# SOURCE MATERIAL:
(** The response is remembered for the record that is being handled. *)
Definition remember_response (w : DatagramWire) (peer : SocketAddr) (bytes : list byte) : DatagramWire :=
  match w_active_input w with
  | Some (input_peer, request) =>
    if decide (input_peer = peer ∧ (Z.of_nat (size (w_seen w)) < w_max_peers w ∨ is_Some (w_seen w !! peer)))
    then w <| w_seen ::= <[peer := mkSeenRecord request (Some bytes)]> |> else w
  | None => w
  end.
Definition send_reliable (w : DatagramWire) (now : Instant) (now_ms : Z) (io : Result unit) (peer : SocketAddr) (record : SecurityRecord)
    (max : Z) : outcome (Result (option (list byte)) * DatagramWire) :=
  match encode_record record max with
  | Err err => Done (Err err, w)
  | Ok bytes =>
    if decide (w_kind w = Transport.Kcp) then
      '(r, w) ← queue_now w now_ms peer bytes true;
      Done (match r with Ok _ => Ok None | Err err => Err err end, w)
    else if decide (w_max_peers w ≤ Z.of_nat (size (w_pending w)) ∧ ¬ is_Some (w_pending w !! peer))
    then Done (fail ErrorCode.RateLimited "UDP control limit reached", w)
    else
      match io with
      | Err err => Done (Err err, w)
      | Ok _ =>
        let w := w <| w_pending ::= <[peer := mkPendingRecord bytes now 1]> |> in
        Done (Ok (Some bytes), remember_response w peer bytes)
      end
  end.
Definition send_response (w : DatagramWire) (now_ms : Z) (io : Result unit) (peer : SocketAddr) (record : SecurityRecord) (max : Z) :
    outcome (Result (option (list byte)) * DatagramWire) :=
  match encode_record record max with
  | Err err => Done (Err err, w)
  | Ok bytes =>
    if decide (w_kind w = Transport.Kcp) then
      '(r, w) ← queue_now w now_ms peer bytes true;
      Done (match r with Ok _ => Ok None | Err err => Err err end, w)
    else
      match io with
      | Err err => Done (Err err, w)
      | Ok _ => Done (Ok (Some bytes), remember_response w peer bytes)
      end
  end.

# WHAT YOU NEED TO DO:
The data must be retyped in full, exactly as it reads.

# EXERCISE RESPONSE:
(** The response is remembered for the record that is being handled. *)
Definition remember_response (w : DatagramWire) (peer : SocketAddr) (bytes : list byte) : DatagramWire :=
  match w_active_input w with
  | Some (input_peer, request) =>
    if decide (input_peer = peer ∧ (Z.of_nat (size (w_seen w)) < w_max_peers w ∨ is_Some (w_seen w !! peer)))
    then w <| w_seen ::= <[peer := mkSeenRecord request (Some bytes)]> |> else w
  | None => w
  end.
Definition send_reliable (w : DatagramWire) (now : Instant) (now_ms : Z) (io : Result unit) (peer : SocketAddr) (record : SecurityRecord)
    (max : Z) : outcome (Result (option (list byte)) * DatagramWire) :=
  match encode_record record max with
  | Err err => Done (Err err, w)
  | Ok bytes =>
    if decide (w_kind w = Transport.Kcp) then
      '(r, w) ← queue_now w now_ms peer bytes true;
      Done (match r with Ok _ => Ok None | Err err => Err err end, w)
    else if decide (w_max_peers w ≤ Z.of_nat (size (w_pending w)) ∧ ¬ is_Some (w_pending w !! peer))
    then Done (fail ErrorCode.RateLimited "UDP control limit reached", w)
    else
      match io with
      | Err err => Done (Err err, w)
      | Ok _ =>
        let w := w <| w_pending ::= <[peer := mkPendingRecord bytes now 1]> |> in
        Done (Ok (Some bytes), remember_response w peer bytes)
      end
  end.
Definition send_response (w : DatagramWire) (now_ms : Z) (io : Result unit) (peer : SocketAddr) (record : SecurityRecord) (max : Z) :
    outcome (Result (option (list byte)) * DatagramWire) :=
  match encode_record record max with
  | Err err => Done (Err err, w)
  | Ok bytes =>
    if decide (w_kind w = Transport.Kcp) then
      '(r, w) ← queue_now w now_ms peer bytes true;
      Done (match r with Ok _ => Ok None | Err err => Err err end, w)
    else
      match io with
      | Err err => Done (Err err, w)
      | Ok _ => Done (Ok (Some bytes), remember_response w peer bytes)
      end
  end.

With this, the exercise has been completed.